→ **ASSIGNED TASK**
Which lines of the entries below contain the string "that"? Copy each one.

Stored data:
# # # #
Definition drop_frame `{OverflowChecks} (f : PooledFrame) (p : PoolInner) : option PoolInner :=
  match slot_idx f with
  | Some i => p ← reset_slot i p; count_released (push_free i p)
  | None => Some p
  end.

(** ** Threads *)

(** A thread in the middle of an operation, between two critical sections. *)
Inductive Phase :=
  | Writing (i : nat) (data : bytes)
  | Counting (i : nat) (data : bytes)
  | Resetting (i : nat)
  | Pushing (i : nat)
  | Releasing.

(** The pool, the operations under way, and the live frames with the bytes
    each was made from. *)
Record World := mkWorld {
  pool : PoolInner; flight : list Phase; live : list (PooledFrame * bytes)
}.

Inductive step `{OverflowChecks} : World → World → Prop :=
  | s_pop p p' fl lv i data : pop_free p = Some (i, p') →
      step (mkWorld p fl lv) (mkWorld p' (Writing i data :: fl) lv)
  | s_write p p' fl1 fl2 lv i data : write_slot i data p = Some p' →
      step (mkWorld p (fl1 ++ Writing i data :: fl2) lv)
           (mkWorld p' (fl1 ++ Counting i data :: fl2) lv)
  | s_count p p' fl1 fl2 lv i data : count_acquired p = Some p' →
      step (mkWorld p (fl1 ++ Counting i data :: fl2) lv)
           (mkWorld p' (fl1 ++ fl2)
              ((mkFrame (Some i) None (length data), data) :: lv))
  | s_overflow p fl lv data : data ≠ [] → pop_free p = None →
      step (mkWorld p fl lv) (mkWorld p fl ((mkFrame None (Some data) (length data), data) :: lv))
  | s_empty p fl lv : step (mkWorld p fl lv) (mkWorld p fl ((acquire_empty p, []) :: lv))
  | s_drop_none p fl lv1 lv2 f data : slot_idx f = None →
      step (mkWorld p fl (lv1 ++ (f, data) :: lv2)) (mkWorld p fl (lv1 ++ lv2))
  | s_drop p fl lv1 lv2 f data i : slot_idx f = Some i →
      step (mkWorld p fl (lv1 ++ (f, data) :: lv2)) (mkWorld p (Resetting i :: fl) (lv1 ++ lv2))
  | s_reset p p' fl1 fl2 lv i : reset_slot i p = Some p' →
      step (mkWorld p (fl1 ++ Resetting i :: fl2) lv) (mkWorld p' (fl1 ++ Pushing i :: fl2) lv)
  | s_push p fl1 fl2 lv i :
      step (mkWorld p (fl1 ++ Pushing i :: fl2) lv)
           (mkWorld (push_free i p) (fl1 ++ Releasing :: fl2) lv)
  | s_release p p' fl1 fl2 lv : count_released p = Some p' →
      step (mkWorld p (fl1 ++ Releasing :: fl2) lv) (mkWorld p' (fl1 ++ fl2) lv).

(** ** The invariant *)

Definition phase_idx (ph : Phase) : list nat :=
  match ph with
  | Writing i _ | Counting i _ | Resetting i | Pushing i => [i]
  | Releasing => []
  end.

Definition frame_idx (fd : PooledFrame * bytes) : list nat :=
  match slot_idx fd.1 with Some i => [i] | None => [] end.

(** The slots held by threads and by live frames. *)
Definition held (fl : list Phase) (lv : list (PooledFrame * bytes)) : list nat :=
  flat_map phase_idx fl ++ flat_map frame_idx lv.

(** Acquired and not yet released, as the counters see it. *)
Definition phase_count (ph : Phase) : nat :=
  match ph with Writing _ _ | Counting _ _ => 0 | _ => 1 end.
Definition outstanding (fl : list Phase) (lv : list (PooledFrame * bytes)) : nat :=
  list_sum (map phase_count fl) + length (flat_map frame_idx lv).

Definition phase_ok (p : PoolInner) (ph : Phase) : Prop :=
  match ph with
  | Counting i data => ∃ s, slots p !! i = Some s ∧ slot_bytes s = Some data
  | _ => True
  end.

Definition frame_ok (p : PoolInner) (fd : PooledFrame * bytes) : Prop :=
  to_bytes fd.1 p = Some fd.2 ∧ len fd.1 = length fd.2.

Record ok (w : World) : Prop := {
  ok_slots : length (slots (pool w)) = capacity (pool w);
  ok_caps : Forall (λ s, cap s = inline_bytes (pool w)) (slots (pool w));
  ok_perm : free (pool w) ++ held (flight w) (live w) ≡ₚ seq 0 (capacity (pool w));
  ok_flight : Forall (phase_ok (pool w)) (flight w);
  ok_live : Forall (frame_ok (pool w)) (live w);
  ok_count : wrap64 (acquired (pool w) - released (pool w)) = wrap64 (Z.of_nat (outstanding (flight w) (live w)))
}.

Lemma slot_bytes_write s data : slot_bytes (write s data) = Some data.
Proof.
  unfold slot_bytes, write. simpl. destruct (_ <=? _); simpl; unfold slice_to;
    by rewrite Nat.leb_refl, firstn_all.
Qed.

Lemma spilled_write s data : spilled (write s data) = (cap s <? length data).
Proof. unfold spilled, write. cbn [cap reset]. rewrite Nat.ltb_antisym. by destruct (_ <=? _). Qed.

Lemma vec_pop_Some {X} (l l' : list X) x : vec_pop l = Some (x, l') → l = l' ++ [x].
Proof.
  unfold vec_pop. destruct (rev l) as [|y k] eqn:E; [done|]. intros [= <- <-].
  rewrite <- (rev_involutive l), E. reflexivity.
Qed.

Lemma vec_pop_None {X} (l : list X) : vec_pop l = None ↔ l = [].
Proof.
  unfold vec_pop. destruct (rev l) as [|y k] eqn:E.
  - split; [|done]. intros _. rewrite <- (rev_involutive l), E. done.
  - split; [done|]. intros ->. done.
Qed.

(** Changing one slot leaves the frames and threads that hold others alone. *)
Lemma to_bytes_insert f p i s :
  slot_idx f ≠ Some i →
  to_bytes f (mkPool (<[i := s]> (slots p)) (free p) (capacity p) (inline_bytes p)
                (acquired p) (released p)) = to_bytes f p.
Proof.
  intros Hne. unfold to_bytes. destruct (f_overflow f); [done|].
  destruct (slot_idx f) as [j|]; [|done]. simpl. rewrite list_lookup_insert_ne; [done|congruence].
Qed.

Lemma frames_insert p i s lv :
  i ∉ flat_map frame_idx lv → Forall (frame_ok p) lv →
  Forall (frame_ok (mkPool (<[i := s]> (slots p)) (free p) (capacity p) (inline_bytes p)
                      (acquired p) (released p))) lv.
Proof.
  intros Hi H. induction H as [|fd lv [Hb Hl] _ IH]; [constructor|]. simpl in Hi.
  rewrite elem_of_app in Hi. constructor; [|apply IH; tauto]. split; [|done].
  rewrite to_bytes_insert; [done|]. intros Hs. apply Hi. left. unfold frame_idx. rewrite Hs. by left.
Qed.

Lemma phases_insert p i s fl :
  i ∉ flat_map phase_idx fl → Forall (phase_ok p) fl →
  Forall (phase_ok (mkPool (<[i := s]> (slots p)) (free p) (capacity p) (inline_bytes p)
                      (acquired p) (released p))) fl.
Proof.
  intros Hi H. induction H as [|ph fl Hb _ IH]; [constructor|]. simpl in Hi.
  rewrite elem_of_app in Hi. constructor; [|apply IH; tauto].
  destruct ph as [j d|j d|j|j|]; try done. simpl in Hb |- *. destruct Hb as (s' & Hs' & Hd).
  exists s'. split; [|done]. rewrite list_lookup_insert_ne; [done|]. intros ->. apply Hi. left. by left.
Qed.

(** The parts of a pool that the invariant reads other than through a slot. *)
Lemma frame_ok_same p q fd : slots p = slots q → frame_ok p fd → frame_ok q fd.
Proof. intros H. unfold frame_ok, to_bytes. by rewrite H. Qed.

Lemma phase_ok_same p q ph : slots p = slots q → phase_ok p ph → phase_ok q ph.
Proof. intros H. unfold phase_ok. by rewrite H. Qed.

Lemma wrap64_add a b c : wrap64 a = wrap64 b → wrap64 (a + c) = wrap64 (b + c).
Proof.
  unfold wrap64. intros H. rewrite <- (Zplus_mod_idemp_l a), <- (Zplus_mod_idemp_l b). by rewrite H.
Qed.

Lemma perm_swap_mid {X} (a b c d : list X) : (a ++ b ++ c) ++ d ≡ₚ b ++ (a ++ c) ++ d.
Proof. by rewrite !app_assoc, (Permutation_app_comm a b). Qed.

Lemma held_phase fl1 fl2 ph lv : held (fl1 ++ ph :: fl2) lv ≡ₚ phase_idx ph ++ held (fl1 ++ fl2) lv.
Proof. unfold held. rewrite !flat_map_app. apply perm_swap_mid. Qed.

Lemma held_frame fl lv1 lv2 fd : held fl (lv1 ++ fd :: lv2) ≡ₚ frame_idx fd ++ held fl (lv1 ++ lv2).
Proof.
  unfold held. rewrite !flat_map_app. simpl.
  rewrite (Permutation_app_comm (flat_map phase_idx fl)), perm_swap_mid. f_equiv.
  apply Permutation_app_comm.
Qed.

Lemma outstanding_phase fl1 fl2 ph lv :
  outstanding (fl1 ++ ph :: fl2) lv = phase_count ph + outstanding (fl1 ++ fl2) lv.
Proof. unfold outstanding. rewrite !map_app, !list_sum_app. simpl. lia. Qed.

Lemma outstanding_frame fl lv1 lv2 fd :
  outstanding fl (lv1 ++ fd :: lv2) = length (frame_idx fd) + outstanding fl (lv1 ++ lv2).
Proof. unfold outstanding. rewrite !flat_map_app. simpl. rewrite !length_app. lia. Qed.

(** What the invariant says of a slot a thread holds. *)
Lemma ok_phase p fl1 fl2 ph lv i :
  ok (mkWorld p (fl1 ++ ph :: fl2) lv) → i ∈ phase_idx ph →
  i < length (slots p) ∧ i ∉ flat_map phase_idx (fl1 ++ fl2) ∧ i ∉ flat_map frame_idx lv.
Proof.
  intros [Hs _ Hp _ _ _] Hi. simpl in *. rewrite held_phase in Hp. split.
  - rewrite Hs. enough (i ∈ seq 0 (capacity p)) as H by (apply elem_of_seq in H; lia).
    rewrite <- Hp. apply elem_of_app. right. apply elem_of_app. by left.
  - pose proof (NoDup_seq 0 (capacity p)) as Hnd. rewrite <- Hp in Hnd.
    apply NoDup_app in Hnd as (_ & _ & Hnd). apply NoDup_app in Hnd as (_ & Hdis & _).
    specialize (Hdis i Hi). unfold held in Hdis. rewrite elem_of_app in Hdis. tauto.
Qed.

Lemma caps_insert p i s :
  Forall (λ s, cap s = inline_bytes p) (slots p) → cap s = inline_bytes p →
  Forall (λ s, cap s = inline_bytes p) (<[i := s]> (slots p)).
Proof. intros H Hs. by apply Forall_insert. Qed.

Lemma Forall_mid_drop {X} (l1 l2 : list X) (x : X) (Q : X → Prop) :
  Forall Q (l1 ++ x :: l2) → Forall Q (l1 ++ l2).
Proof. rewrite !Forall_app, !Forall_cons. tauto. Qed.

Lemma Forall_mid_add {X} (l1 l2 : list X) (x : X) (Q : X → Prop) :
  Forall Q (l1 ++ l2) → Q x → Forall Q (l1 ++ x :: l2).
Proof. rewrite !Forall_app, !Forall_cons. tauto. Qed.

Lemma wrap_acquired a b m :
  wrap64 (a - b) = wrap64 m → wrap64 (wrap64 (a + 1) - b) = wrap64 (m + 1).
Proof.
  intros H. rewrite <- (wrap64_add (a - b) m 1 H). unfold wrap64. rewrite Zminus_mod_idemp_l.
  f_equal. lia.
Qed.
# # # #
→ **WRITTEN REPLY**
(** Changing one slot leaves the frames and threads that hold others alone. *)
(** The parts of a pool that the invariant reads other than through a slot. *)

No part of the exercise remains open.